Details of the Keeping the Nuclear Option Open (KNOO) project emerged days after the Nuclear Decommissioning Authority (NDA) unveiled its draft proposals for dealing with the UK’s existing network of ageing reactors.
KNOO, led by London’s Imperial College, will receive £6m from the EPSRC to research technologies that will be key to any new-build reactors, with a focus on areas including fuels, materials science and waste management.
Robin Grimes, principal investigator on the project and professor of material physics at Imperial College, said KNOO aims to engender a flexible approach to nuclear engineering. He is studying the development of materials that would be needed in new reactors, including those that could be used in sensors able to survive in such extreme conditions.

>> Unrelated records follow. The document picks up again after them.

(** X12.  Saving twice in a row at the same time is saving once: the
    second [saveToFile()] leaves the map in memory and the file as the
    first one left them. *)
Theorem saveToFile_twice_is_once (now : Z) (m : PostedMap)
    (Hkeys : NoDup m.*1) :
  saveToFile limits now (saveToFile limits now m).1 = saveToFile limits now m.
Proof.
  destruct (saveToFile_memory now m Hkeys) as (Hnd & Hlive & Hlen & Hfile & _).
  set (m1 := (saveToFile limits now m).1) in *.
  rewrite (surjective_pairing (saveToFile limits now m)). fold m1.
  rewrite Hfile. unfold saveToFile at 1.
  rewrite cleanupExpired_live.
  rewrite (filter_all (λ e, now - e.2 < TTL_MS limits)) by done.
  by rewrite bool_decide_eq_false_2 by lia.
Qed.

Lemma elem_of_map_set e k v (m : PostedMap) :
  e ∈ map_set k v m → e = (k, v) ∨ e ∈ m.
Proof.
  induction m as [|[k0 v0] r IH]; simpl.
  - intros ->%list_elem_of_singleton. by left.
  - case_bool_decide as Hk.
    + subst k0. intros [-> | ?]%elem_of_cons; [by left|].
      right. by apply list_elem_of_further.
    + intros [-> | ?]%elem_of_cons; [right; left|].
      destruct (IH H) as [? | ?]; [by left|]. right. by right.
Qed.

Lemma elem_of_fromEntries e (entries : list (string * Z)) :
  e ∈ fromEntries entries → e ∈ entries.
Proof.
  unfold fromEntries.
  enough (∀ acc : PostedMap,
            e ∈ foldl (λ acc e, map_set e.1 e.2 acc) acc entries →
            e ∈ acc ∨ e ∈ entries) as H.
  { intros He. by destruct (H [] He) as [?%elem_of_nil | ?]. }
  induction entries as [|[k v] r IH]; intros acc He; simpl in *; [by left|].
  destruct (IH _ He) as [Hacc | Hr]; [|right; by right].
  apply elem_of_map_set in Hacc as [-> | ?]; [right; left | by left].
Qed.
(** X19. Within one pass the State message goes first: when a State is
    due and the event of the pass is a recognised command, the queue
    receives the State dictionary and then the Command dictionary, behind
    what was already queued. *)
Theorem state_precedes_command
        (ms : Minescript) (now_ms : Q) (line : string) (cmd : Command)
        (st : dict) (d : Driver) :
  maxsize (tx_queue (client d)) = 0%nat ->
  state_due now_ms d = true ->
  build_state_payload ms = Some st ->
  parse_private_command (PyStr.strip line) = Some cmd ->
  items (tx_queue (client (iteration ms now_ms
                             (Some (OutgoingChatIntercept (Some line))) d)))
  = (items (tx_queue (client d)) ++ [st; command_payload cmd])%list.
Proof.
  intros Hmax Hdue Hb Hparse.
  unfold iteration, push_state. rewrite Hdue, Hb.
  set (d0 := {| client := client d; last_state_ms := now_ms;
                chatted := chatted d; logged := logged d;
                echoed := echoed d; stopped := stopped d |}).
  destruct (driver_send_unbounded st d0 Hmax) as (Hi1 & Hm1 & _).
  cbn [handle_event]. rewrite Hparse.
  destruct (driver_send_unbounded (command_payload cmd)
              (driver_send st d0) Hm1) as (Hi2 & _).
  cbn [client]. rewrite Hi2, Hi1. subst d0. cbn [client].
  now rewrite <- app_assoc.
Qed.

(** *** The lines the parser accepts *)




(* ------------------------------------------------------------------ *)
(** ** Instances of the further properties *)

Lemma send_always_enqueues_witness :
  send (fst (run example_float_repr example_py_str
               [Env (Put [("type", JStr "state")]); Thread (Tick Succeeds)]
               (WSClient_init "ws://h" "", Lifecycle_start)))
    [("type", JStr "command")]
  = (with_tx_queue
       {| maxsize := 0;
          items := [[("type", JStr "state")]; [("type", JStr "command")]] |}
       (fst (run example_float_repr example_py_str
               [Env (Put [("type", JStr "state")]); Thread (Tick Succeeds)]
               (WSClient_init "ws://h" "", Lifecycle_start))),
     []).
Proof.
  apply (send_always_enqueues example_float_repr example_py_str
           [Env (Put [("type", JStr "state")]); Thread (Tick Succeeds)]
           (WSClient_init "ws://h" "") Lifecycle_start
           [("type", JStr "command")]).
  reflexivity.
Defined.

Lemma stop_ends_lifecycle_witness :
  at_pc (snd (run example_float_repr example_py_str
                (Env (Put [("type", JStr "state")]) :: ticks 5)
                (with_stop_evt true (WSClient_init "ws://h" ""),
                 goto Get Lifecycle_start)))
  = Exited.
Proof.
  apply (stop_ends_lifecycle example_float_repr example_py_str
           (Env (Put [("type", JStr "state")]) :: ticks 5)
           (with_stop_evt true (WSClient_init "ws://h" ""))
           (goto Get Lifecycle_start)).
  - reflexivity.
  - repeat constructor.
  - simpl. lia.
Defined.
(** * golog: a leveled logger with tags, error checks and panic recovery

    Shallow embedding of [logger.go] and the properties of its
    specification.

    Go values are modelled as follows.
    - [int] flags are [Z]; the code only ever compares them with [1].
    - An [error] is [option err_val]: [None] is the nil interface.
    - [interface{}] operands are the inductive [iface]; a [[]interface{}]
      is a [list iface], and a slice stored in one operand is [Slice].
    - [*logger] is a location in a heap of [logger] structs.
    - A Go function is a computation [M A]: it takes the world (standard
      output, clock, heap, the panic deferred calls run under) and either
      returns or panics, handing back the new world. *)

From stdpp Require Import base gmap strings list.
From Stdlib Require Import ZArith Lia DecimalString.

Open Scope Z_scope.

(** ** Values *)

(** A non-nil error value, given by what its [Error()] method returns. *)
Record err_val := ErrVal { Error : string }.

(** The Go interface type [error]; [None] is [nil]. *)
Definition error := option err_val.

(** Values of type [interface{}] that the facility prints or panics with. *)
#[warnings="-register-all"] Inductive iface :=
| Nil
| Str (s : string)
| Int (z : Z)
| Err (x : err_val)
| Slice (l : list iface).

(** Conversion of an [error] to [interface{}], as done implicitly by
    [append(v, err)] and [panic(err)]. *)
Definition of_error (err : error) : iface :=
  match err with
  | Some x => Err x
  | None => Nil
  end.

Nuclear sensors have to stand up to intense heat and radiation, and the properties of the metals used can degrade over time. Grimes said: ‘Once we know how materials degrade we can start to engineer around any problems. This project will hopefully offer more flexibility and optimise materials selection for the future.’
Bill Lee, incoming head of the material physics department at Imperial, will work on the waste management component of the project. This will focus on which systems are most suitable for storing different kinds of radioactive waste. The team will use computer modelling to predict the interaction of different radioactive particles with the materials in which they are encased for long-term storage.

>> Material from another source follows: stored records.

(** X12.  After a time event has fired, the next change event starts a new
    interval: [time_cb] has saved once and freed the time event, and
    [subscribe_cb] arms a new one, due one save interval after that
    event. *)
Theorem X12_change_after_firing_rearms (t : pa_namereg_type)
    (name : option string) (dt d : Z) (e u : loc) (ud : userdata)
    (sf sof : string) (w : world) :
  live u ud w -> time_event ud = Some e ->
  time_events w = {[e := mkTimeEvent (Some d) u]} -> d <= now w ->
  sink_filename ud = Some sf -> source_filename ud = Some sof -> 0 <= dt ->
  exists ud3 w3,
    exec (run [Fire e; Tick dt; Change t name]) w = Some w3 /\
    live u ud3 w3 /\ modified ud3 = true /\
    time_events w3 =
      {[next_loc w :=
          mkTimeEvent (Some (now w + dt + DEFAULT_SAVE_INTERVAL * PA_USEC_PER_SEC)) u]} /\
    time_event ud3 = Some (next_loc w) /\
    trace w3 =
      (trace w ++ slot_io sf (default_sink_name w) (write_error w !! sf)
         ++ slot_io sof (default_source_name w) (write_error w !! sof))%list.
Proof.
  intros Hl Hte Htes Hd Hsf Hsof Hdt.
  pose proof (fire_due e u ud sf sof d w Hl Hte Htes Hd Hsf Hsof) as Ef.
  pose proof (live_fired u ud sf sof w Hl) as Hl1.
  set (ud1 := set_time_event None (set_modified false ud)) in *.
  set (w1 := set_heap (<[u := ud1]> (heap w))
               (set_time_events ∅ (flushed sf sof w))) in *.
  destruct (tick_live dt u ud1 w1 Hl1 Hdt) as (Et & Hl2).
  destruct (change_live t name u ud1 _ Hl2)
    as (ud3 & w3 & Ec & Hl3 & Hm3 & _ & _ & _ & Hq & _ & Hnone).
  destruct (Hnone eq_refl) as (Hte3 & Htes3).
  apply quiet_set_default in Hq as (Htr & _).
  exists ud3, w3.
  split; [rewrite (exec_run_cons (Fire e) _ _ _ Ef), (exec_run_cons _ _ _ _ Et),
            (exec_run_cons _ _ _ _ Ec); reflexivity|].
  split; [exact Hl3|]. split; [exact Hm3|].
  split; [exact Htes3|]. split; [exact Hte3|].
  rewrite Htr. apply flushed_trace.
Qed.

Lemma X12_witness :
  live 1%nat ud_armed (after world0 [Change PA_NAMEREG_SINK (Some "A"); Tick 5000000]) /\
  exists w3,
    exec (run [Fire 3%nat; Tick 1000000; Change PA_NAMEREG_SINK (Some "B")])
      (after world0 [Change PA_NAMEREG_SINK (Some "A"); Tick 5000000]) = Some w3 /\
    time_events w3 = {[4%nat := mkTimeEvent (Some 11000000) 1%nat]}.
Proof.
  assert (live 1%nat ud_armed
            (after world0 [Change PA_NAMEREG_SINK (Some "A"); Tick 5000000]))
    as Hl by live_by_computation.
  split; [exact Hl|].
  destruct (X12_change_after_firing_rearms PA_NAMEREG_SINK (Some "B") 1000000
              5000000 3%nat 1%nat ud_armed sink_path source_path _ Hl eq_refl)
    as (ud3 & w3 & E & _ & _ & Ht & _);
    [vm_compute; reflexivity | vm_compute; discriminate | reflexivity
    | reflexivity | lia |].
  exists w3. split; [exact E|]. rewrite Ht. vm_compute. reflexivity.
Defined.

(** *** The line [load] reads *)

Lemma plain_cons (c : ascii) (rest : string) :
  plain (String c rest) = true ->
  Ascii.eqb c NUL = false /\ Ascii.eqb c CR = false /\ Ascii.eqb c LF = false /\
  plain rest = true.
Proof.
  cbn [plain]. intros Hp.
  apply andb_prop in Hp as [Hp Hrest]. apply andb_prop in Hp as [Hp Hlf].
  apply andb_prop in Hp as [Hnul Hcr].
  apply negb_true_iff in Hnul, Hcr, Hlf. repeat split; assumption.
Qed.

Lemma strip_cons (c : ascii) (s : string) :
  Ascii.eqb c CR = false -> Ascii.eqb c LF = false ->
  pa_strip_nl (String c s) = String c (pa_strip_nl s).
Proof.
  intros Hcr Hlf. unfold pa_strip_nl. cbn [strcspn_crlf]. rewrite Hcr, Hlf.
  reflexivity.
Qed.

(** A name that fits is read whole when nothing follows it. *)
Lemma read_bare_room (room : nat) (name : string) :
  plain name = true -> (String.length name <= room)%nat ->
  pa_strip_nl (c_str (fgets_room room name)) = name.
Proof.
  revert name. induction room as [|room IH]; intros [|c rest] Hp Hlen;
    try reflexivity; [cbn in Hlen; lia|].
  apply plain_cons in Hp as (Hnul & Hcr & Hlf & Hrest).
  cbn [fgets_room]. rewrite Hlf. cbn [c_str]. rewrite Hnul.
  rewrite (strip_cons c _ Hcr Hlf). f_equal.
  apply IH; [exact Hrest | cbn in Hlen; lia].
Qed.

(** A name that fits is read whole when a character that ends the line
    follows it, whatever comes after that character. *)
Lemma read_first_line_room (room : nat) (name : string) (c : ascii)
    (rest : string) :
  plain name = true -> (String.length name <= room)%nat -> ends_line c ->
  pa_strip_nl (c_str (fgets_room room (name ++ String c rest))) = name.
Proof.
  intros Hp Hlen Hc. revert name Hp Hlen.
  induction room as [|room IH]; intros [|a name] Hp Hlen.
  - reflexivity.
  - cbn in Hlen. lia.
  - change (EmptyString ++ String c rest) with (String c rest).
    cbn [fgets_room]. destruct Hc as [-> | [-> | ->]]; reflexivity.
  - apply plain_cons in Hp as (Hnul & Hcr & Hlf & Hrest).
    change (String a name ++ String c rest) with (String a (name ++ String c rest)).
    cbn [fgets_room]. rewrite Hlf. cbn [c_str]. rewrite Hnul.
    rewrite (strip_cons a _ Hcr Hlf). f_equal.
    apply IH; [exact Hrest | cbn in Hlen; lia].
Qed.

(** X13.  Only the first line of a slot file counts.  A slot that holds a
    one-line name of 1 to 254 characters the core knows, either alone or
    followed by a newline, a carriage return or a NUL and anything at all
    after it, is restored as that name: a file without final newline, with
    DOS line ends or with further lines reads the same. *)
Theorem X13_only_the_first_line_counts (t : pa_namereg_type) (u : loc)
    (ud : userdata) (path name content : string) (w : world) :
  heap w !! u = Some ud -> slot t ud = Some path -> default_name t w = None ->
  read_error w !! path = None -> files w !! path = Some content ->
  plain name = true -> name <> EmptyString -> (String.length name <= 254)%nat ->
  registered t name w = true ->
  (content = name \/
   exists c rest, ends_line c /\ content = name ++ String c rest) ->
  read_name content = name /\
  exists w', load_class t u w = Some (tt, w') /\ default_name t w' = Some name.
Proof.
  intros Hu Hp Hd Hr Hf Hplain Hnz Hlen Hreg Hcontent.
  assert (read_name content = name) as Hrn.
  { unfold read_name, fgets.
    destruct Hcontent as [-> | (c & rest & Hc & ->)].
    - apply read_bare_room; assumption.
    - apply read_first_line_room; assumption. }
  split; [exact Hrn|].
  destruct (load_class_opened t u ud path content w Hu Hp Hd Hr Hf) as (msg & E).
  rewrite Hrn, Hreg in E. destruct name as [|a name]; [contradiction|].
  cbn [is_empty negb andb] in E.
  eexists. split; [exact E|]. destruct t; reflexivity.
Qed.

Lemma X13_witness :
  heap (world_restart "alsa_output") !! 1%nat = Some ud_init /\
  read_name "alsa_output" = "alsa_output" /\
  exists w',
    load_class PA_NAMEREG_SINK 1%nat (world_restart "alsa_output") = Some (tt, w') /\
    default_sink_name w' = Some "alsa_output".
Proof.
  assert (heap (world_restart "alsa_output") !! 1%nat = Some ud_init) as Hu
    by (vm_compute; reflexivity).
  split; [exact Hu|].
  destruct (X13_only_the_first_line_counts PA_NAMEREG_SINK 1%nat ud_init
              sink_path "alsa_output" "alsa_output" (world_restart "alsa_output")
              Hu eq_refl eq_refl eq_refl)
    as (Hrn & w' & E & Hd);
    [vm_compute; reflexivity | reflexivity | discriminate | vm_compute; lia
    | vm_compute; reflexivity | left; reflexivity |].
  split; [exact Hrn|]. exists w'. split; [exact E | exact Hd].
Defined.

(** *** Where the module touches the file system *)

(** X14.  The module touches the file system and the log only in [time_cb]
    and [pa__done].  In every state reached from a successful start, an
    event on the bus, a change of a default or the passing of time leaves
    every file, the record of file operations and the log as they are:
    [subscribe_cb] does no input or output. *)
Theorem X14_events_do_no_io (w0 : world) (acts : list action) (w : world)
    (a : action) (w' : world) :
  reachable w0 acts w -> step a w = Some (tt, w') ->
  (forall e, a <> Fire e) -> a <> Stop ->
  files w' = files w /\ trace w' = trace w /\ log w' = log w.
Proof.
  intros Hr H Hfire Hstop.
  destruct (reachable_inv w0 acts w Hr) as [(u & ud & Hl)|(Hs & _)].
  - destruct a as [t name|t idx|dt|e|].
    + destruct (change_live t name u ud w Hl)
        as (ud' & w2 & E & _ & _ & _ & _ & _ & Hq & _).
      rewrite E in H. injection H as <-.
      apply quiet_set_default in Hq as (Ht & Hf & _ & Hlog & _).
      repeat split; assumption.
    + cbn [step] in H. rewrite (post_live t idx u ud w Hl) in H.
      destruct (facility_eqb (fst t) EVENT_SERVER).
      * destruct (subscribe_cb_live t idx u ud w Hl)
          as (ud' & w2 & E & _ & _ & _ & _ & _ & Ht & Hf & _ & Hlog & _).
        rewrite E in H. injection H as <-. repeat split; assumption.
      * injection H as <-. repeat split.
    + rewrite step_tick_eq in H. destruct (0 <=? dt); [|discriminate].
      injection H as <-. repeat split.
    + destruct (Hfire e eq_refl).
    + destruct (Hstop eq_refl).
  - destruct a as [t name|t idx|dt|e|].
    + rewrite step_change_eq, post_unloaded in H by (destruct t; exact Hs).
      injection H as <-. destruct t; repeat split.
    + cbn [step] in H. rewrite post_unloaded in H by exact Hs.
      injection H as <-. repeat split.
    + rewrite step_tick_eq in H. destruct (0 <=? dt); [|discriminate].
      injection H as <-. repeat split.
    + destruct (Hfire e eq_refl).
    + destruct (Hstop eq_refl).
Qed.

Lemma X14_witness :
  reachable world0 [] world_loaded /\
  exists w',
    step (Change PA_NAMEREG_SINK (Some "A")) world_loaded = Some (tt, w') /\
    trace w' = trace world_loaded.
Proof.
  assert (reachable world0 [] world_loaded) as Hr by reachable_by_computation.
  split; [exact Hr|].
  assert (exists w', step (Change PA_NAMEREG_SINK (Some "A")) world_loaded
                     = Some (tt, w')) as (w' & E)
    by (eexists; vm_compute; reflexivity).
  exists w'. split; [exact E|].
  apply (X14_events_do_no_io world0 [] world_loaded _ w' Hr E); discriminate.
Defined.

KNOO and its focus on the future come at a crucial time for the UK nuclear industry, with the NDA calling for accelerated clean-up of reactors and a swift resolution to the waste management issue. It also highlighted the need for a strong base of skilled nuclear researchers.
According to the NDA’s draft strategy, by 2025 all Magnox reactors should be decommissioned and a long-term solution for the storage of Intermediate Level Waste (ILW) should be in place.
The NDA said that the government needed to reach an ‘early decision’ on the recommendations of CoRWM, the body looking into the UK’s waste management options, when it reports next year. Dealing with the existing legacy is widely viewed as a prerequisite for gaining public support for any future nuclear energy strategy.
But, according to Tim McEwen, a nuclear specialist at Safety Assessment Management, the 2025 target is highly ambitious. ‘One only has to hope that the government is aware of the urgency of the need to find a solution for the waste problem,’ he said. ‘The whole process of building a longterm repository for waste will take up to 80 years if the situation in Finland is anything to go by. You have to find a site first, which takes a long time — maybe even 20 years — and that’s before you even start building.’
According to Grimes, it may prove difficult to pin down a single long-term management strategy. In his view the difficult issue for decommissioning engineers will be second-guessing what form future nuclear waste will take.
‘We don’t know what reactors we will be building in 2012-2015, and we will have to build new reactors if we go down the nuclear route. Any decision that is made regarding long-term storage of ILW has to keep one eye on what it is we will have to be dealing with by 2012 and beyond in terms of conventional reactor waste,’ said Grimes.
‘These things are all horribly interconnected. Conditions are going to change dependent on what the government decides, so we are all just waiting for the CoRWM report.’